(Records for this task)
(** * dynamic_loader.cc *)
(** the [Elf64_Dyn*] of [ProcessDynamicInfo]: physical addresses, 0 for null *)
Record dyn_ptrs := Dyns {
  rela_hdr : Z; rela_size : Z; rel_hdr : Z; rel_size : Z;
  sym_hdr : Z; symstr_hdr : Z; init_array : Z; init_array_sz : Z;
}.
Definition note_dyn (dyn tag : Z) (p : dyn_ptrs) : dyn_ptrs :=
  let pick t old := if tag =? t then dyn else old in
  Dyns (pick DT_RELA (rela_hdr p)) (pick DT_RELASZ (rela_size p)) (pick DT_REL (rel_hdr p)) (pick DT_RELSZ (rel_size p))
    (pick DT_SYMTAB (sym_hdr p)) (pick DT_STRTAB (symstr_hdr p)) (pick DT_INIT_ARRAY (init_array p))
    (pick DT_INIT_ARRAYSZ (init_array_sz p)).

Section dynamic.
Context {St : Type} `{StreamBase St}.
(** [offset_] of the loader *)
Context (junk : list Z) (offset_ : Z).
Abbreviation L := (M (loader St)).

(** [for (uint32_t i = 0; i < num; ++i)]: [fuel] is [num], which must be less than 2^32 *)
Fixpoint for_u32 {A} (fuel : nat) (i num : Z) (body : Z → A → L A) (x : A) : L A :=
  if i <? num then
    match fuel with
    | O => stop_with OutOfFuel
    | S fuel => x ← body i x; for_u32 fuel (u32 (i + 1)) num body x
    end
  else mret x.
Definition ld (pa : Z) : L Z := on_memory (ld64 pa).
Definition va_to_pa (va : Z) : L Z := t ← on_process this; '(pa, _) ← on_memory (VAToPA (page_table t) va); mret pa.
(End Records for this task)
(Records for this task)
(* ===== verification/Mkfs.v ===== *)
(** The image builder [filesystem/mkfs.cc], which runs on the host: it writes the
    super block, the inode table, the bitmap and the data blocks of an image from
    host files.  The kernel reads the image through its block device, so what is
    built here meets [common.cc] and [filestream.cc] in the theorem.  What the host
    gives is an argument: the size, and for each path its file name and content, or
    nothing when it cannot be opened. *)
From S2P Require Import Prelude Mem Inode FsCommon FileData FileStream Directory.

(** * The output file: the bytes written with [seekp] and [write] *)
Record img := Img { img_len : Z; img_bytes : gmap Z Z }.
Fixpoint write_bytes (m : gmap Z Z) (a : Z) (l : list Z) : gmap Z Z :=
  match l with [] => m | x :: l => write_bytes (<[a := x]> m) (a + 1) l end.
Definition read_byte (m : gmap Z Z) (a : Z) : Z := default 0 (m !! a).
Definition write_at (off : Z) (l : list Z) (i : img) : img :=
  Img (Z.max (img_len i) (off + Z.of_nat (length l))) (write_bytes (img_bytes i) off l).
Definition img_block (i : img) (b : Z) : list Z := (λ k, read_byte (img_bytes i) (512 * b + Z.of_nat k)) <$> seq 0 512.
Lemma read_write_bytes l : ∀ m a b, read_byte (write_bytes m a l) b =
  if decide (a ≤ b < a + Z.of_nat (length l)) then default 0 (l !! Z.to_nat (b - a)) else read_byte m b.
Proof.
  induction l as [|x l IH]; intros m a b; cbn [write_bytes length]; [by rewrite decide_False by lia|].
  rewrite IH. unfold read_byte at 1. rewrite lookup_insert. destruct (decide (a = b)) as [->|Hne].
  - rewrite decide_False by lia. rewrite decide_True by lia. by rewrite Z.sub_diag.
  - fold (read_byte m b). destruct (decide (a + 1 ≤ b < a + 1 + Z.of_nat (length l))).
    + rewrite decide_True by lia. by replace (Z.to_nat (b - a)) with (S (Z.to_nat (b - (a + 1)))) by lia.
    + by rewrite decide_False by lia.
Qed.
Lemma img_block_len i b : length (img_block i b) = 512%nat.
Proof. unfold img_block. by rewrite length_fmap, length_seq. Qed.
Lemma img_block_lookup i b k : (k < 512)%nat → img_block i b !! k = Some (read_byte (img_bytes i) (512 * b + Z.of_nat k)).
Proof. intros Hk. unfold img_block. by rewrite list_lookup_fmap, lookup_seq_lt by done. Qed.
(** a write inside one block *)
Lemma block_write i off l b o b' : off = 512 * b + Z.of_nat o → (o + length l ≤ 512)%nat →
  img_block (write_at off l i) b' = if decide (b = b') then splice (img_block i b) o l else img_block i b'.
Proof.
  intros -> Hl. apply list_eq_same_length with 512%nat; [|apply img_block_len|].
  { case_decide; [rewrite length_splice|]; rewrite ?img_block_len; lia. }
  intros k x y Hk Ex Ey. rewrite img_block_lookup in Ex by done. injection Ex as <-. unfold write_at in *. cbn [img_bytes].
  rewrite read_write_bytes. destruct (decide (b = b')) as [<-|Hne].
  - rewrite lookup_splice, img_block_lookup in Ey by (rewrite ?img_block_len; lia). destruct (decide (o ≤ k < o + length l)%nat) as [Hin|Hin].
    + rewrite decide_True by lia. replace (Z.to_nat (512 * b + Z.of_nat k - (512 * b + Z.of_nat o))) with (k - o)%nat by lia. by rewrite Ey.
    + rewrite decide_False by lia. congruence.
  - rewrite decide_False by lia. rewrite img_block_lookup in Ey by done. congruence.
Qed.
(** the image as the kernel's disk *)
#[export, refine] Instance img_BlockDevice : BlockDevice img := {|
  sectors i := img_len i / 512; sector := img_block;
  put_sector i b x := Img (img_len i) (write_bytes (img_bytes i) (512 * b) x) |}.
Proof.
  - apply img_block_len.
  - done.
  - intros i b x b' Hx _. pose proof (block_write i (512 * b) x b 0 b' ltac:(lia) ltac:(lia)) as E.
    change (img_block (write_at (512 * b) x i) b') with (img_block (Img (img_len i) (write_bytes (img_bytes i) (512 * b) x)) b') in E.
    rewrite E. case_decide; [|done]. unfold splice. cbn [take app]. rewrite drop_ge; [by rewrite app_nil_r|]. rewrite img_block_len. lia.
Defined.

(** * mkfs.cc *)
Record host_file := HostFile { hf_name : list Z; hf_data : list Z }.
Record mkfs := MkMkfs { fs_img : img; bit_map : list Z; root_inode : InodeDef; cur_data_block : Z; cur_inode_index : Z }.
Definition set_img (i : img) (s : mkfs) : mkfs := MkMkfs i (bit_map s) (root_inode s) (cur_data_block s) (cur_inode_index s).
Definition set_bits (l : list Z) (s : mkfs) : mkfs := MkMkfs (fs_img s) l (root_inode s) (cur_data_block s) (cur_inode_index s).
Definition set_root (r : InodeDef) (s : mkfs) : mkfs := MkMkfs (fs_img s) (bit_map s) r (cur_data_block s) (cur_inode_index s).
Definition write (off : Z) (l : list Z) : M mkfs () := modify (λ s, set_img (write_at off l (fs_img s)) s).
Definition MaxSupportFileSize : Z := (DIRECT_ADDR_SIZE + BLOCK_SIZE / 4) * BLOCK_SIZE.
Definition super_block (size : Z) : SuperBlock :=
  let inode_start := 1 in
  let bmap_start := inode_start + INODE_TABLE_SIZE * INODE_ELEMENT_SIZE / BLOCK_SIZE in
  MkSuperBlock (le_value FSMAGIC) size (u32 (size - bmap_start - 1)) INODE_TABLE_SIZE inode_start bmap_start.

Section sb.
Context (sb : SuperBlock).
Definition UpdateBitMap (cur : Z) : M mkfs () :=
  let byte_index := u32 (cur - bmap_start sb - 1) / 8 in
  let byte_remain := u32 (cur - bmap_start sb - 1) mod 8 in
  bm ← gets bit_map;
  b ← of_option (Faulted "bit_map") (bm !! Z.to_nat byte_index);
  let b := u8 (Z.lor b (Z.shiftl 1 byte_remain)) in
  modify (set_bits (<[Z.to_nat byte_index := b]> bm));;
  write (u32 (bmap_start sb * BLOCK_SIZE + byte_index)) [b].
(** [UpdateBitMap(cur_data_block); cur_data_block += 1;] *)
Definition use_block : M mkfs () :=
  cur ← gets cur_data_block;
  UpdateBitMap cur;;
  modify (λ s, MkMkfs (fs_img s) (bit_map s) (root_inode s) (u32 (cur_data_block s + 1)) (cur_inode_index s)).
(End Records for this task)
## Work instructions
Would you copy, unchanged, the stretch of the records above that begins at the line containing "Abbreviation L := (M (loader St))." and ends at the line containing "O => stop_with OutOfFuel", and only that?

## Completed task
Abbreviation L := (M (loader St)).

(** [for (uint32_t i = 0; i < num; ++i)]: [fuel] is [num], which must be less than 2^32 *)
Fixpoint for_u32 {A} (fuel : nat) (i num : Z) (body : Z → A → L A) (x : A) : L A :=
  if i <? num then
    match fuel with
    | O => stop_with OutOfFuel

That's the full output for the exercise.